* _INSTRUCTIONS TO FOLLOW_: In the records that follow, the lines from the one containing "clear E. induction" to the one containing "process: with status", inclusive, are to be given again exactly.

* _RECORD SET_:
++++++

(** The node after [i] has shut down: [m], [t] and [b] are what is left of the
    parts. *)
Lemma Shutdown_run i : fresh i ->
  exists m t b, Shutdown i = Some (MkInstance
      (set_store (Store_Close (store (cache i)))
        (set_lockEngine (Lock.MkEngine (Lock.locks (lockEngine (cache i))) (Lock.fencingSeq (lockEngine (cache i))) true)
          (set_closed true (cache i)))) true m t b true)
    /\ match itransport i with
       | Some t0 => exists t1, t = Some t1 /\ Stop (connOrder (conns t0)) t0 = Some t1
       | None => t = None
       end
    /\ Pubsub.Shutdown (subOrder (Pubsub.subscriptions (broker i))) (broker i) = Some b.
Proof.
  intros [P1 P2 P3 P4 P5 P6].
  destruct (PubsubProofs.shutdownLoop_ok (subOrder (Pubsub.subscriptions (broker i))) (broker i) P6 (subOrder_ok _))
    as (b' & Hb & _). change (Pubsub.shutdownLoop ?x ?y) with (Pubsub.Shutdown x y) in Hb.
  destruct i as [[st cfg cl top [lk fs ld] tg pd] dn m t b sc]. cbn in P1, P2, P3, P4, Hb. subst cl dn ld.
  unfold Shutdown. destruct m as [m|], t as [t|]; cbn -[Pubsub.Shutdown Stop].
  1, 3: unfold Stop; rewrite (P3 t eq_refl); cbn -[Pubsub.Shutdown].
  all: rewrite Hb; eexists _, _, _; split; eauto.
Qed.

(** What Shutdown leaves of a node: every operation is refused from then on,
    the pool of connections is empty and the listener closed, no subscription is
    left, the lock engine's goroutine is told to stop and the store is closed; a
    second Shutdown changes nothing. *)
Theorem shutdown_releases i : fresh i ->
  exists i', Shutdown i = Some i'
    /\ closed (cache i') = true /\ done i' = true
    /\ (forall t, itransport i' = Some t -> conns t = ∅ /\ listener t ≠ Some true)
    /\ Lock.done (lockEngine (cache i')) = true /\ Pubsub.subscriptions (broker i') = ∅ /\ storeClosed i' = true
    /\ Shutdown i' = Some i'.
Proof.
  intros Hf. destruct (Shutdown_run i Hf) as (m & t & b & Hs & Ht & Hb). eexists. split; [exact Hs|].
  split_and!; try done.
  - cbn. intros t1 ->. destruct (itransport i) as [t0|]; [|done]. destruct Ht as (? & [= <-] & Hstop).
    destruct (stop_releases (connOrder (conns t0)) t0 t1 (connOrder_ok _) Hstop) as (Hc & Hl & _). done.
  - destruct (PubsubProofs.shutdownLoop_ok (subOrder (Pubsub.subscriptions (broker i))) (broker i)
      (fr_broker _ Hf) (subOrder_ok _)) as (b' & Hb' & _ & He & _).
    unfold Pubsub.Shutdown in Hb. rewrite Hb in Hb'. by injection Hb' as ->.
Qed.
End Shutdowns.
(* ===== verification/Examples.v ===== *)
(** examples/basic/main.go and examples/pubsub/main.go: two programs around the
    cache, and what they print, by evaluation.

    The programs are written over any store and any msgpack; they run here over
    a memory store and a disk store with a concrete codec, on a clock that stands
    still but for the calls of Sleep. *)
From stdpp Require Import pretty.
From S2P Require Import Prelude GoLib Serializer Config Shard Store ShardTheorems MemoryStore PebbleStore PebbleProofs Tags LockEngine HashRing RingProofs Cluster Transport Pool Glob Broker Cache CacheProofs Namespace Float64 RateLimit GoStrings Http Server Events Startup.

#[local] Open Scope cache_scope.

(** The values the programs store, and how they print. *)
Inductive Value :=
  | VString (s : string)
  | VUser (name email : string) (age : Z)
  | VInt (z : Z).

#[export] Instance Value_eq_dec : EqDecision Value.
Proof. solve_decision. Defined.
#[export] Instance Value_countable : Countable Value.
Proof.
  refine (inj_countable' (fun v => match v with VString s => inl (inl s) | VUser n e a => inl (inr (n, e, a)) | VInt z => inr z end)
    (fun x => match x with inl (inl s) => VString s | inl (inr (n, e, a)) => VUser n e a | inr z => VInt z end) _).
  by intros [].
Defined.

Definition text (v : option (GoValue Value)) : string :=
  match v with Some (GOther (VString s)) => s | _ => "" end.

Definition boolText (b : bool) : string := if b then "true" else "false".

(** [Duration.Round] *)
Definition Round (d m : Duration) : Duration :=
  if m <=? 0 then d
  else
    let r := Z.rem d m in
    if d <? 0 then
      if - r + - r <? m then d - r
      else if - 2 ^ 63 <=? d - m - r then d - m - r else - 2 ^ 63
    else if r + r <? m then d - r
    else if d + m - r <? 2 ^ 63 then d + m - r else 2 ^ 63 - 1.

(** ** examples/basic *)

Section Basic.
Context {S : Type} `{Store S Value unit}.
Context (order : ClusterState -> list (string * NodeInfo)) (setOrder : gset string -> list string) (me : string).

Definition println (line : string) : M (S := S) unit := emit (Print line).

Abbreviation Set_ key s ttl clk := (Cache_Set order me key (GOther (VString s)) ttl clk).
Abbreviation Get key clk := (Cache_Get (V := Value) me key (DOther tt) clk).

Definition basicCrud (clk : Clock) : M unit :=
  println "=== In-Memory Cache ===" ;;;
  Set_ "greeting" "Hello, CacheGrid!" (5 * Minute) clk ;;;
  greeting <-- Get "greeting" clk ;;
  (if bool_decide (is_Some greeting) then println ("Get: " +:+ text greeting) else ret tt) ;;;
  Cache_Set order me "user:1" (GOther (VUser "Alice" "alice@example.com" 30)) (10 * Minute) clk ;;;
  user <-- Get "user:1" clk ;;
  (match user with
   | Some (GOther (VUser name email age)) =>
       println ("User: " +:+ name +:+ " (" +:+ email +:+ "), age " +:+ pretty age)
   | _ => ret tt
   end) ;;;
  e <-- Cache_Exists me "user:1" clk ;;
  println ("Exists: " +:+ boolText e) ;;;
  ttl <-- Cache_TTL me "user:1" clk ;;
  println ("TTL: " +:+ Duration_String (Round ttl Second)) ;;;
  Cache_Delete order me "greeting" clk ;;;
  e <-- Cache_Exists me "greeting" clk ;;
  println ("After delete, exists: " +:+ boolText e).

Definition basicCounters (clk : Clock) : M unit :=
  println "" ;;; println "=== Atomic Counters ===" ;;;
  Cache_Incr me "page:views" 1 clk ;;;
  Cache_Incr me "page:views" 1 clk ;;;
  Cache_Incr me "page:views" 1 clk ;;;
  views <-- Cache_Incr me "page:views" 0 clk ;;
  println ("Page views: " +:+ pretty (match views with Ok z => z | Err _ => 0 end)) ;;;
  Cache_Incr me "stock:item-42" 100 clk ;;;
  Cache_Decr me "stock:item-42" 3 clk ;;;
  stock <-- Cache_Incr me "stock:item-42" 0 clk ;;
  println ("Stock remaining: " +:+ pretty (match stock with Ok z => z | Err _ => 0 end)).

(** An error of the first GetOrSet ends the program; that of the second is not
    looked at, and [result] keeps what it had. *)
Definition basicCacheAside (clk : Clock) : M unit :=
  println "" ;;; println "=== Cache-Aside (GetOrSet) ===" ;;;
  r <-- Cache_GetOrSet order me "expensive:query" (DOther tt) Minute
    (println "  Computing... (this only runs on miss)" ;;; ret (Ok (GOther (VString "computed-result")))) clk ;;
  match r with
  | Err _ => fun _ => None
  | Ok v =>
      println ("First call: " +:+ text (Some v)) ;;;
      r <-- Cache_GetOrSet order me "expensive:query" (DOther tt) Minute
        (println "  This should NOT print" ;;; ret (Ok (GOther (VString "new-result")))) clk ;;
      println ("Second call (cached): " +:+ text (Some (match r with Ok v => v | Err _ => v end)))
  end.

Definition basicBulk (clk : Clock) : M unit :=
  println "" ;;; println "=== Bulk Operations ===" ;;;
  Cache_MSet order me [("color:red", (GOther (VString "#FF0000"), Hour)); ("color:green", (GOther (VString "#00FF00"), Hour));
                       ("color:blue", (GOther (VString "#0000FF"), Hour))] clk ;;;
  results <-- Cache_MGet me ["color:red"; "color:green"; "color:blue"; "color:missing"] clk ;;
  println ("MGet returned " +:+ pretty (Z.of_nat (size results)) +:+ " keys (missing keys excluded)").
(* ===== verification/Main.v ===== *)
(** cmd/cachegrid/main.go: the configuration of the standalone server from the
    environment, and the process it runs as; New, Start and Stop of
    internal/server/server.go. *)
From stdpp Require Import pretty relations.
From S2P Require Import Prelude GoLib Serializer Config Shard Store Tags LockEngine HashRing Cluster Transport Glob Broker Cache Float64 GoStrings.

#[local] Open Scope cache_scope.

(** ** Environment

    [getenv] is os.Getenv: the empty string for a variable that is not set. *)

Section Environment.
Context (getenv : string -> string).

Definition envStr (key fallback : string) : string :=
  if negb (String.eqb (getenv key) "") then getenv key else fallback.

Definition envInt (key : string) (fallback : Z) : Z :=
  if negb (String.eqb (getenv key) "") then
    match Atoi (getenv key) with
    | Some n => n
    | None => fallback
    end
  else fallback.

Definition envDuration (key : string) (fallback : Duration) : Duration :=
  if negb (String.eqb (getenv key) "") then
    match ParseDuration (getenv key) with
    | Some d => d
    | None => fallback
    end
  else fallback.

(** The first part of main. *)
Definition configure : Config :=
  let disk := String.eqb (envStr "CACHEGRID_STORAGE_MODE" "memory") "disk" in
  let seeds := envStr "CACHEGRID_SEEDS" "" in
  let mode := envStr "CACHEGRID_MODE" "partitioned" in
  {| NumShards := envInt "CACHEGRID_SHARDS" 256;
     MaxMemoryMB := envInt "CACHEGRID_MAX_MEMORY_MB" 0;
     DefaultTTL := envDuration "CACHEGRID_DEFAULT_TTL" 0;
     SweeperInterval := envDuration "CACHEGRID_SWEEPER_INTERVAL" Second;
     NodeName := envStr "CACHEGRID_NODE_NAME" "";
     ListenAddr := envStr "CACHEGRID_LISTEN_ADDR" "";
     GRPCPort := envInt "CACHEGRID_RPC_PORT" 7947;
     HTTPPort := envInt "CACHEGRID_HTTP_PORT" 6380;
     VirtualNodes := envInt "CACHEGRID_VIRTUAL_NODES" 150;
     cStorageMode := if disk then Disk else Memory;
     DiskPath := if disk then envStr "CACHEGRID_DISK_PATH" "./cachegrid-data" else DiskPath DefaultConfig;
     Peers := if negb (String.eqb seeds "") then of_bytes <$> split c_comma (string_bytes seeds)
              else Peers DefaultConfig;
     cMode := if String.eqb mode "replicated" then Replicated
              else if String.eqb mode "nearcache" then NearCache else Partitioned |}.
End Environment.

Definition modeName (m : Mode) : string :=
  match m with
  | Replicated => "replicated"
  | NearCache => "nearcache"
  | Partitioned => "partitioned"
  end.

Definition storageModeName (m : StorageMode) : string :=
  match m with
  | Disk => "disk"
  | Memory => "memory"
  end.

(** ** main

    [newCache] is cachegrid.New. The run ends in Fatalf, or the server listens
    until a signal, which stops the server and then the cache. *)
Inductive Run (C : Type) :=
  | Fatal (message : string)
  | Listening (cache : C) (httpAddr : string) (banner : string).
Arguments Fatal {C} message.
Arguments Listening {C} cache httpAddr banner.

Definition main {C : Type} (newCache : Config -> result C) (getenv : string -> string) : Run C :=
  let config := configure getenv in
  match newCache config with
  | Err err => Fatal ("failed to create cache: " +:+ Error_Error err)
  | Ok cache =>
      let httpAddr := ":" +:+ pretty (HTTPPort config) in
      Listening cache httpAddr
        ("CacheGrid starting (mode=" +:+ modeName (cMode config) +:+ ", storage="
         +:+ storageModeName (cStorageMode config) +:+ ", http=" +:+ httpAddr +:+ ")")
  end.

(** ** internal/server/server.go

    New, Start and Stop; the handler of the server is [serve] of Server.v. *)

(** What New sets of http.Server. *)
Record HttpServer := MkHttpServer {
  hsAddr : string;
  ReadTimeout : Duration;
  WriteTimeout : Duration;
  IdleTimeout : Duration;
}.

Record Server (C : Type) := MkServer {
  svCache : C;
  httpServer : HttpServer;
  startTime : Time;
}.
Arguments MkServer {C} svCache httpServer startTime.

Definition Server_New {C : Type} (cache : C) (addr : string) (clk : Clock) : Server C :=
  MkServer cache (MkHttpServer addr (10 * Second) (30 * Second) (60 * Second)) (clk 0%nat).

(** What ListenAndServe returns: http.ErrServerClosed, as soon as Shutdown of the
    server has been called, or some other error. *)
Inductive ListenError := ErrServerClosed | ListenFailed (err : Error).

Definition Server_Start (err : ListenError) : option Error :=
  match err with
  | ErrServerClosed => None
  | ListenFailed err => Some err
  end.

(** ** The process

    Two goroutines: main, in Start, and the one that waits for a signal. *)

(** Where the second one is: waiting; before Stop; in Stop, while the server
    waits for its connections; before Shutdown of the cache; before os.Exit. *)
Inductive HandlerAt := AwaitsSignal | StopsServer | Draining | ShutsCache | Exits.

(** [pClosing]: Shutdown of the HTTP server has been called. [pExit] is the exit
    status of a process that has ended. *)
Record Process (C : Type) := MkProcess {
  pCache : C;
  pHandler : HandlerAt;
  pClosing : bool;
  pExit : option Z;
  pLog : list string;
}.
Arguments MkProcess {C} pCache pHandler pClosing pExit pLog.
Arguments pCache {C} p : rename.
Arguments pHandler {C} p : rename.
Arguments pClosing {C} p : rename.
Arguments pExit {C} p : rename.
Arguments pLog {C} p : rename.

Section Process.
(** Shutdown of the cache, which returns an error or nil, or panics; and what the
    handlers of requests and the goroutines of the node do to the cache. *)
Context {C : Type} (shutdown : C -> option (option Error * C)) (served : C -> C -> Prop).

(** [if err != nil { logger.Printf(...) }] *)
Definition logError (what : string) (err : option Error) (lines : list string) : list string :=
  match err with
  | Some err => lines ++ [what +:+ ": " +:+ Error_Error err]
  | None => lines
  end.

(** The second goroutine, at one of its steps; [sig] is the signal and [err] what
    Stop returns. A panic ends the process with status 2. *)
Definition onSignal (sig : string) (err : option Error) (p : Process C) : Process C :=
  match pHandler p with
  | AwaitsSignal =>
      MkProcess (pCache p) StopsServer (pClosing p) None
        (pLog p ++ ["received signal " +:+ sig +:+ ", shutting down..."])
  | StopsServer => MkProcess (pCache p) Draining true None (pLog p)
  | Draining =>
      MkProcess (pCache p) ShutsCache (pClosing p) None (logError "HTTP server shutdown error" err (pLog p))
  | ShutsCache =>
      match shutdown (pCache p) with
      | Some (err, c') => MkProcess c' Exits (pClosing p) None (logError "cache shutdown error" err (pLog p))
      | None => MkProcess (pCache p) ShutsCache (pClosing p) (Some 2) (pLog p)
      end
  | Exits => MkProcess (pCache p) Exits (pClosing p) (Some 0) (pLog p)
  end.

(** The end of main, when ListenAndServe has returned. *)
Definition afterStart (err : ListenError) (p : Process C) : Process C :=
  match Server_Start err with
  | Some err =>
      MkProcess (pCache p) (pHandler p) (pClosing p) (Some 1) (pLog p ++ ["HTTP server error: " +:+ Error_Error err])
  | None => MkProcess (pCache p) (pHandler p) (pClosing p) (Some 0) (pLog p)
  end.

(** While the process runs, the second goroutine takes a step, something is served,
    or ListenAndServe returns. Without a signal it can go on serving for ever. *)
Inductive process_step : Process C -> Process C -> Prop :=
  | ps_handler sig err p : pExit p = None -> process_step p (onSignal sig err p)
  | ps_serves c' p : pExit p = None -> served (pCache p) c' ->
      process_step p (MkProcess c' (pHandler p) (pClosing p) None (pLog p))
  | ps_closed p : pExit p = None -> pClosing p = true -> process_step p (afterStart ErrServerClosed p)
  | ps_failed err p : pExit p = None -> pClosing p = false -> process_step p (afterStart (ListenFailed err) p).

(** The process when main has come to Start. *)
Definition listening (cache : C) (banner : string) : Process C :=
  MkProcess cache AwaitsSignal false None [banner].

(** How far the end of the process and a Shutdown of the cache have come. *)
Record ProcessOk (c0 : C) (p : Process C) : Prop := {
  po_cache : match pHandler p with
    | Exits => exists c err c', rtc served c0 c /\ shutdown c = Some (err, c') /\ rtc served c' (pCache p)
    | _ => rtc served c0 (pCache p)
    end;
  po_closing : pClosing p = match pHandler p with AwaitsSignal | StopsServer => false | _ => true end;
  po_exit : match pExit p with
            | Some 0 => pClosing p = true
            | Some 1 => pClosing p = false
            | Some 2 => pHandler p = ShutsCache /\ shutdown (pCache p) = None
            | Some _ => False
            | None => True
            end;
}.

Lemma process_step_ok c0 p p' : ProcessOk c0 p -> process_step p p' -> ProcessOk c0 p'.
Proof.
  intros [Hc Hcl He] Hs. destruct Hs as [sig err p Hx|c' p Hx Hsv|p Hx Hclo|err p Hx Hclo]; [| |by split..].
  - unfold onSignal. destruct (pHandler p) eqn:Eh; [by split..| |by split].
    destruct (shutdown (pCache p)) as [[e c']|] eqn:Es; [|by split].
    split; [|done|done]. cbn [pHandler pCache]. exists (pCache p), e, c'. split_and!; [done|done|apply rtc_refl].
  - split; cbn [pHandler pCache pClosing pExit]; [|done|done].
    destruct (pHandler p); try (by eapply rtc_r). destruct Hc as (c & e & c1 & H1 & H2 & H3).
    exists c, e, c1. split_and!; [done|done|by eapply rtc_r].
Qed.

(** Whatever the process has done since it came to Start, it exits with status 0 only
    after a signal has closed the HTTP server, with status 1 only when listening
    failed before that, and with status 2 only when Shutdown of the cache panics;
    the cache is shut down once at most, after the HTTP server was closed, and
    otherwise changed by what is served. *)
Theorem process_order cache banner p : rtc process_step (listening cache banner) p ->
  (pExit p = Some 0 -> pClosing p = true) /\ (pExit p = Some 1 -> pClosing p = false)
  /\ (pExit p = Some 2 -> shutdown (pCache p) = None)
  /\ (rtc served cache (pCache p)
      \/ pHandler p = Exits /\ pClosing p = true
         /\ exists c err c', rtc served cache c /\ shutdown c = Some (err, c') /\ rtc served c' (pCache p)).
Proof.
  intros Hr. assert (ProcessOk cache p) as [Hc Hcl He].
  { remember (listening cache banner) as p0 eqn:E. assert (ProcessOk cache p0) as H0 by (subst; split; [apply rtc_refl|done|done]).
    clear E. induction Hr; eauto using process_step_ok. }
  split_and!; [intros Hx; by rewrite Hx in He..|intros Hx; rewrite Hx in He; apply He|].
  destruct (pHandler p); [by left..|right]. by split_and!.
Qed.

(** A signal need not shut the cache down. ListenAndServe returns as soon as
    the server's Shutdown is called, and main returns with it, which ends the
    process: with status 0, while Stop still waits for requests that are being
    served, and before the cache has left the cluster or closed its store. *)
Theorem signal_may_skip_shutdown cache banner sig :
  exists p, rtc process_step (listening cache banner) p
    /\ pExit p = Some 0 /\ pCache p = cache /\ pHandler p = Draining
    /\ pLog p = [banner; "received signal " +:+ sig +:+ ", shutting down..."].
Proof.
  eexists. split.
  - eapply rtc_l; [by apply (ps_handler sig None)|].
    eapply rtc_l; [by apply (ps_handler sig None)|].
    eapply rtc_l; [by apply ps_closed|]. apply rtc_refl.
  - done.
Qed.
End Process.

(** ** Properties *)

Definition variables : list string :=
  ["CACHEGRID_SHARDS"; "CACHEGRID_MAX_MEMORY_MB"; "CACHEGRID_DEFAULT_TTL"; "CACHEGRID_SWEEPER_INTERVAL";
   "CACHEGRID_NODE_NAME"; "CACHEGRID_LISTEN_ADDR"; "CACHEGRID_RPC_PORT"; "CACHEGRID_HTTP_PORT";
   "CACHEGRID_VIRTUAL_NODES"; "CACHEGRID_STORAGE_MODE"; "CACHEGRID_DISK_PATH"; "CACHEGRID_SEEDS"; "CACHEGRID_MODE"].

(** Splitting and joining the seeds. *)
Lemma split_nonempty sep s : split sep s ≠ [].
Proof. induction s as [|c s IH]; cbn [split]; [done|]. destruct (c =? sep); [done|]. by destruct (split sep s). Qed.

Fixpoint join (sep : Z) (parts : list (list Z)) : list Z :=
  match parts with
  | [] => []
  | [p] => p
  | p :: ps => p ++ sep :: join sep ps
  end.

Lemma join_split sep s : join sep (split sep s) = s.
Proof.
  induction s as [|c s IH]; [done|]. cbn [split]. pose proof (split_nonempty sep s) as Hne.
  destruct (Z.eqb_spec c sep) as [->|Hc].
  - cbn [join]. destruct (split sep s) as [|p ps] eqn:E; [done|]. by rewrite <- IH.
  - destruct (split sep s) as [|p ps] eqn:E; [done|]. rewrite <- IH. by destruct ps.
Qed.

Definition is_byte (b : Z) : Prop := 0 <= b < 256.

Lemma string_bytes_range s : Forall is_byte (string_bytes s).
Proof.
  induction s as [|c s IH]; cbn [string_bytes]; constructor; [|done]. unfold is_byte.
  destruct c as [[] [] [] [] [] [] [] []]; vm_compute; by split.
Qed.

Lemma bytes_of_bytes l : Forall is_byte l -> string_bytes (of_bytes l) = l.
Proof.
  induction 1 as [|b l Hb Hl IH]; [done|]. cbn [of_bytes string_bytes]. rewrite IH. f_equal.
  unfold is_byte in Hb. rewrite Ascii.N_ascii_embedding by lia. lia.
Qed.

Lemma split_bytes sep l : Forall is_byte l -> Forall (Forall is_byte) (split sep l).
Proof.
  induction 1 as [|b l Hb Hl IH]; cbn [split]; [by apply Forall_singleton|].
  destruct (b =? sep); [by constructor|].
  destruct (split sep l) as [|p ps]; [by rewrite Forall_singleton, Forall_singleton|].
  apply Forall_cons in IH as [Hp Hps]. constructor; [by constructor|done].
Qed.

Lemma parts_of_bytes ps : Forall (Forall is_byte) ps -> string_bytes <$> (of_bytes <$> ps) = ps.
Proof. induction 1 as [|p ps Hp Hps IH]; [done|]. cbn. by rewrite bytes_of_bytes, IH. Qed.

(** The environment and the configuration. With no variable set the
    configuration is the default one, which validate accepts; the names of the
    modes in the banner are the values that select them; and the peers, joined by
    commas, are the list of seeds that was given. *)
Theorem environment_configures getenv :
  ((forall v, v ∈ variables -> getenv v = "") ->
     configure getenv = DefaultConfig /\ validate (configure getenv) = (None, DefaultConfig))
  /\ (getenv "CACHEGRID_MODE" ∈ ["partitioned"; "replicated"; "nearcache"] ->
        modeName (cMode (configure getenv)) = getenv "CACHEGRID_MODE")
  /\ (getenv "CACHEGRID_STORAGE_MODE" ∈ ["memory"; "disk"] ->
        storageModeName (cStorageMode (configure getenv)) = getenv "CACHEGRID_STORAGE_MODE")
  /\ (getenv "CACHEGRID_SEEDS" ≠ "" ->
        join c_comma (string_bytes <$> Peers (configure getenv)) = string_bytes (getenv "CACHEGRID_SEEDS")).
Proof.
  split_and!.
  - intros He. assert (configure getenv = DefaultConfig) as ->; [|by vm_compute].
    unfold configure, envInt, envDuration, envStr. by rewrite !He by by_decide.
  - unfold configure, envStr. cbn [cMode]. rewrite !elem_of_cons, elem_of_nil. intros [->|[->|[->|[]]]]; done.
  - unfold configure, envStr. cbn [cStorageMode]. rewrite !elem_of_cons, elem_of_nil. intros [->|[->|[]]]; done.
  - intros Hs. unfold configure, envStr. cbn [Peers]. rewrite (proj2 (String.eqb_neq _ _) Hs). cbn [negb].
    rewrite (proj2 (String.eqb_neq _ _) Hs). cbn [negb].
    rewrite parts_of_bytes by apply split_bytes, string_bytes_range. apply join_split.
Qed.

++++++

* _SOLUTION_:
    clear E. induction Hr; eauto using process_step_ok. }
  split_and!; [intros Hx; by rewrite Hx in He..|intros Hx; rewrite Hx in He; apply He|].
  destruct (pHandler p); [by left..|right]. by split_and!.
Qed.

(** A signal need not shut the cache down. ListenAndServe returns as soon as
    the server's Shutdown is called, and main returns with it, which ends the
    process: with status 0, while Stop still waits for requests that are being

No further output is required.